## WORK INSTRUCTIONS
Count every line in the data below that includes "discriminate", and give only the result.
(INFORMATION SUPPLIED Opens)
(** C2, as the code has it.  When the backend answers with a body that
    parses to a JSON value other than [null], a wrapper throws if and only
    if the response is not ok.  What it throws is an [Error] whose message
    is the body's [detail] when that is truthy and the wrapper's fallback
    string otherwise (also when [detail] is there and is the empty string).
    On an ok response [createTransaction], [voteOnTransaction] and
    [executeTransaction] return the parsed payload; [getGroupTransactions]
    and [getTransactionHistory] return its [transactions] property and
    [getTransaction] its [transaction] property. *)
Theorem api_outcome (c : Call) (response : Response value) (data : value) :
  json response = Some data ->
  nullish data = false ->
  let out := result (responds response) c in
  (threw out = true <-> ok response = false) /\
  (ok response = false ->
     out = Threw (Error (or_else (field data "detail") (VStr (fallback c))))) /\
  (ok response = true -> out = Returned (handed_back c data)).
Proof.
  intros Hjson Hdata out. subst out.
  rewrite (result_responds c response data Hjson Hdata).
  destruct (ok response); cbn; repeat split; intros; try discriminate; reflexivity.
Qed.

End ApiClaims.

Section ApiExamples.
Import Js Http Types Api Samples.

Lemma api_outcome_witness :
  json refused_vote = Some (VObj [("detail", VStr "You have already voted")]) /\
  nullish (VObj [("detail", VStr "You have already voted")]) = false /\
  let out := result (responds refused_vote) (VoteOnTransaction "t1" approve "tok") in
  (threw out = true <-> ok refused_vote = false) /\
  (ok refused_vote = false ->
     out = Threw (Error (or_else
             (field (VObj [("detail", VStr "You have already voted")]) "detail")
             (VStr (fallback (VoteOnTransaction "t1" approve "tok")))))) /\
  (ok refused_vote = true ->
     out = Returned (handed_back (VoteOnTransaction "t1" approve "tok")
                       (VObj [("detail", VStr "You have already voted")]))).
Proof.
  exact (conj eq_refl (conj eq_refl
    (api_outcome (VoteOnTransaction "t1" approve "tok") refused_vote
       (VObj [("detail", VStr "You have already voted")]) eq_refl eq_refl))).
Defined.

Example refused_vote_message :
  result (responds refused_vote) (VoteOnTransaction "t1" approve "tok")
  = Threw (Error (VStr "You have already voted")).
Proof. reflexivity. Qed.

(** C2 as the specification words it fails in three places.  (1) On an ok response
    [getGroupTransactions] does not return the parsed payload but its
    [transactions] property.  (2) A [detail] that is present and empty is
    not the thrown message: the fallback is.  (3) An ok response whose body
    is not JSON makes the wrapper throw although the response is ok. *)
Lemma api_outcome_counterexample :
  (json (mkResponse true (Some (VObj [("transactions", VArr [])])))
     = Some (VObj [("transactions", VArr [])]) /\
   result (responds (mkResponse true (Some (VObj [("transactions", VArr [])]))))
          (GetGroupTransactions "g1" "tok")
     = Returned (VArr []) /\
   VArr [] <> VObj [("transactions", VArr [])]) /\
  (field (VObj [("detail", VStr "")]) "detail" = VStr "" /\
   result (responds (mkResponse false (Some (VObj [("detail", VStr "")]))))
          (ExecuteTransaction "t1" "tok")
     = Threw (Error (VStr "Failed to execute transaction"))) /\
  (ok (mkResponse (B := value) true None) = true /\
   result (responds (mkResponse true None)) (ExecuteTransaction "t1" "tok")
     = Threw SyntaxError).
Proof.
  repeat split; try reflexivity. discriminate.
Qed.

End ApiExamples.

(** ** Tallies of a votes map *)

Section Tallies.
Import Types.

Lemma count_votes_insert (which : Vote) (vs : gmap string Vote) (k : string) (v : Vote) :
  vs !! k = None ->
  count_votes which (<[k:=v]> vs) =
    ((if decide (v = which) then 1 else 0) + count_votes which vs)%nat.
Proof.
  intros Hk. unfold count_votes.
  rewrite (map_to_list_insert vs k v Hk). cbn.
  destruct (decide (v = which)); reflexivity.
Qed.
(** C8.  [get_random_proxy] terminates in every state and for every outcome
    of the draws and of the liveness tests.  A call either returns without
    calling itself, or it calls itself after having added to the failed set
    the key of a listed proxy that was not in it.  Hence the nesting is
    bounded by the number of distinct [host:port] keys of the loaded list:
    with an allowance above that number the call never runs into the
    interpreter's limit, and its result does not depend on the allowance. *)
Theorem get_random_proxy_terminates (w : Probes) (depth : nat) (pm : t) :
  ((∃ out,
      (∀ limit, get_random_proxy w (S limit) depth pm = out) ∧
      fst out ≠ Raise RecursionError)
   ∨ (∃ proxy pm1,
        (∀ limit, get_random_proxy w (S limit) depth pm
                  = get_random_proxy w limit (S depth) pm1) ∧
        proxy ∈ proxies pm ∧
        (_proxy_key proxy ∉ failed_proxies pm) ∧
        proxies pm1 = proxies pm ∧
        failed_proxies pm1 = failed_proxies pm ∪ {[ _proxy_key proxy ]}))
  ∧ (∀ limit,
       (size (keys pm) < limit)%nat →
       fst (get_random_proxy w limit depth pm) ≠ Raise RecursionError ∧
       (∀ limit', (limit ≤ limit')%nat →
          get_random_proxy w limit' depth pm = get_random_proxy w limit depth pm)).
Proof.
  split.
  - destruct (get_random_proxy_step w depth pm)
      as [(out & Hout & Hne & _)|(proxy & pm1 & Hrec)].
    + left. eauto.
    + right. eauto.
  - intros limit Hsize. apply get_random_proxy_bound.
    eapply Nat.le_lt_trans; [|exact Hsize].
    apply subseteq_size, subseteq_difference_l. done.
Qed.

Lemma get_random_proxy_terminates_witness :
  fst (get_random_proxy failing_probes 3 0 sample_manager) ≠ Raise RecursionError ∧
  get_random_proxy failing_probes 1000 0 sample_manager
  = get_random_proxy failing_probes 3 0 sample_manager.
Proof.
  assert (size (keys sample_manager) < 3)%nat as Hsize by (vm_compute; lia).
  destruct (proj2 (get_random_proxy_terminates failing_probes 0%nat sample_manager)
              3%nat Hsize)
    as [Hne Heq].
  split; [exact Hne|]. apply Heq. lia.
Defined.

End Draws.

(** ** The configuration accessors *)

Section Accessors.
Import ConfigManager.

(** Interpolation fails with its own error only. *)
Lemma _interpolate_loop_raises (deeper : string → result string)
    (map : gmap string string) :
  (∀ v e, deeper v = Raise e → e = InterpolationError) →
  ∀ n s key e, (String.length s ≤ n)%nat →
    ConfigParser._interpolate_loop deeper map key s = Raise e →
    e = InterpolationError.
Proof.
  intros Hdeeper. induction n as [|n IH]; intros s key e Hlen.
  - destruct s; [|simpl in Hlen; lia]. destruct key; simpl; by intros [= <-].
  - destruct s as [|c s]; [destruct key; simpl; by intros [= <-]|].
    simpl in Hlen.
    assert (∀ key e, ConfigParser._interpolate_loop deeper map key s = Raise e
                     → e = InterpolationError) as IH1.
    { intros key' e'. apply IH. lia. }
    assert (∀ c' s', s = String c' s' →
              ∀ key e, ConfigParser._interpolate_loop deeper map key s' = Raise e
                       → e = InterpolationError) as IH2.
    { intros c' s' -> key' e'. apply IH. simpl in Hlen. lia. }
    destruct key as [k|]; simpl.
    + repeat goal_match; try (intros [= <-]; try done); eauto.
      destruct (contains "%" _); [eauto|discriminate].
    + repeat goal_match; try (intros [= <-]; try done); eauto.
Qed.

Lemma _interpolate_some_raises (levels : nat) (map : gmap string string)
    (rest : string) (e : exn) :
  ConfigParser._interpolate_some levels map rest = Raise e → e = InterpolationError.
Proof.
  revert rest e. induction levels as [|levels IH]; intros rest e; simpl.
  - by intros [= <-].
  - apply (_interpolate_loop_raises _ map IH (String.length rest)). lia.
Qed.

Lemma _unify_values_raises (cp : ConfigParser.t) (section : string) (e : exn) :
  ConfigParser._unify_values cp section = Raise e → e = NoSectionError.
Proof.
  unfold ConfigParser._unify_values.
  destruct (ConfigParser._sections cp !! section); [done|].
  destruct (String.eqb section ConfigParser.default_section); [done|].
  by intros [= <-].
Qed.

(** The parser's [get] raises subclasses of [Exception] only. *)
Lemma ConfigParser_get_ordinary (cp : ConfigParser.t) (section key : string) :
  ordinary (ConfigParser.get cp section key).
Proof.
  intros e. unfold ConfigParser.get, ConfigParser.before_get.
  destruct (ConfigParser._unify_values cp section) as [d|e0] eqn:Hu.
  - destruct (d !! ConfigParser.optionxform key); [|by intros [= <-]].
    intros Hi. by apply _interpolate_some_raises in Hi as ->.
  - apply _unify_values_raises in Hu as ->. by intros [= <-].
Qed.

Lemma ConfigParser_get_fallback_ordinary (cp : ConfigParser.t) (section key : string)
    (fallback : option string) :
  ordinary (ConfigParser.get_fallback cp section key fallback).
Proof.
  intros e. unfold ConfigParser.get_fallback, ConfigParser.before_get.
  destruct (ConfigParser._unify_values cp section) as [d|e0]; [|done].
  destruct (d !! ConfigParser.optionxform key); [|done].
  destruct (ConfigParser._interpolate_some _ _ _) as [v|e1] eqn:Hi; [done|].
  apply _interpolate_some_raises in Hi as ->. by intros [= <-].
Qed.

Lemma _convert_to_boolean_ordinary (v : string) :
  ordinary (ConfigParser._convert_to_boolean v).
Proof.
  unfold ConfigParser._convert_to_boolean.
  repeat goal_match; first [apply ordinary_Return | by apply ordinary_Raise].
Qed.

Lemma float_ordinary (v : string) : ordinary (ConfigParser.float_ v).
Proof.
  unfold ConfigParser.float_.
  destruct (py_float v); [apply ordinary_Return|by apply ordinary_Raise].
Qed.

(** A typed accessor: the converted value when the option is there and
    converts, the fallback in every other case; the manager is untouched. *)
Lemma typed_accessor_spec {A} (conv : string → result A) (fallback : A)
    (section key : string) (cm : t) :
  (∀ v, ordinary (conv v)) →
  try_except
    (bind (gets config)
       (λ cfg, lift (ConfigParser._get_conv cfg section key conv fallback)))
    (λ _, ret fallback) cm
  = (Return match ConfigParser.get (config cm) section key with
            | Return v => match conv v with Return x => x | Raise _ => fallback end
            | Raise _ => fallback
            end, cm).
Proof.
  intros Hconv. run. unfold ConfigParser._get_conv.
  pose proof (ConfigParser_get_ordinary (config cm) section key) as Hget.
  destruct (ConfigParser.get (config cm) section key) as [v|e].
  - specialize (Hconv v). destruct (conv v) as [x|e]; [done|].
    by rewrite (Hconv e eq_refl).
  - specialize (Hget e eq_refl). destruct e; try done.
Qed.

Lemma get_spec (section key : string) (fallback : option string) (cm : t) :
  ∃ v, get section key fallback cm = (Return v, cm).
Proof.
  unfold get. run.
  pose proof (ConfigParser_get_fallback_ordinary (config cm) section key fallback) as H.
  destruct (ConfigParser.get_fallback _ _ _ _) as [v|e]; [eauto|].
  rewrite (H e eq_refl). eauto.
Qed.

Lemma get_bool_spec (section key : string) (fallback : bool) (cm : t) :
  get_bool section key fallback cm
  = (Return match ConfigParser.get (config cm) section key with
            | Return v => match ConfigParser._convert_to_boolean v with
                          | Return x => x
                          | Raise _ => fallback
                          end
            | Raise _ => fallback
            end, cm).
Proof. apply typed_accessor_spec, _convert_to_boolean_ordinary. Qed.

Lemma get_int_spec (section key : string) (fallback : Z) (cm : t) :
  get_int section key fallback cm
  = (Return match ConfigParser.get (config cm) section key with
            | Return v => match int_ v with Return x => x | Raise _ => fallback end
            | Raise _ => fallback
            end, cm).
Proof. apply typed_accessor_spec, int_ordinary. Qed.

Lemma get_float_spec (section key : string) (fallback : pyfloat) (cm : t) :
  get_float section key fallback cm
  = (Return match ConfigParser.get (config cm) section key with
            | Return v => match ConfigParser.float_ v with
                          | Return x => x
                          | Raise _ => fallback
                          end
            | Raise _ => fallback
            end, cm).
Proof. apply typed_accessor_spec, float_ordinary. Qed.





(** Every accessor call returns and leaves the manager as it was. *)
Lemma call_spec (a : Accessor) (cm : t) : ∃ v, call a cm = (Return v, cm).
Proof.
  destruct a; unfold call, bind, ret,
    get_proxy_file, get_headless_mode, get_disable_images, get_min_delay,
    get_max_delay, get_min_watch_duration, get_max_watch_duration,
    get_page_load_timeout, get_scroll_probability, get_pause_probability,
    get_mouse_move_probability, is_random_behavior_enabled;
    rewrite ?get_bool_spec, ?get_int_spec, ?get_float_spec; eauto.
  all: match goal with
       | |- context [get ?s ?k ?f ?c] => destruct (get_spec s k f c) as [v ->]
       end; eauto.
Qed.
(INFORMATION SUPPLIED Closes)
## OUTPUT FOR THIS EXERCISE
3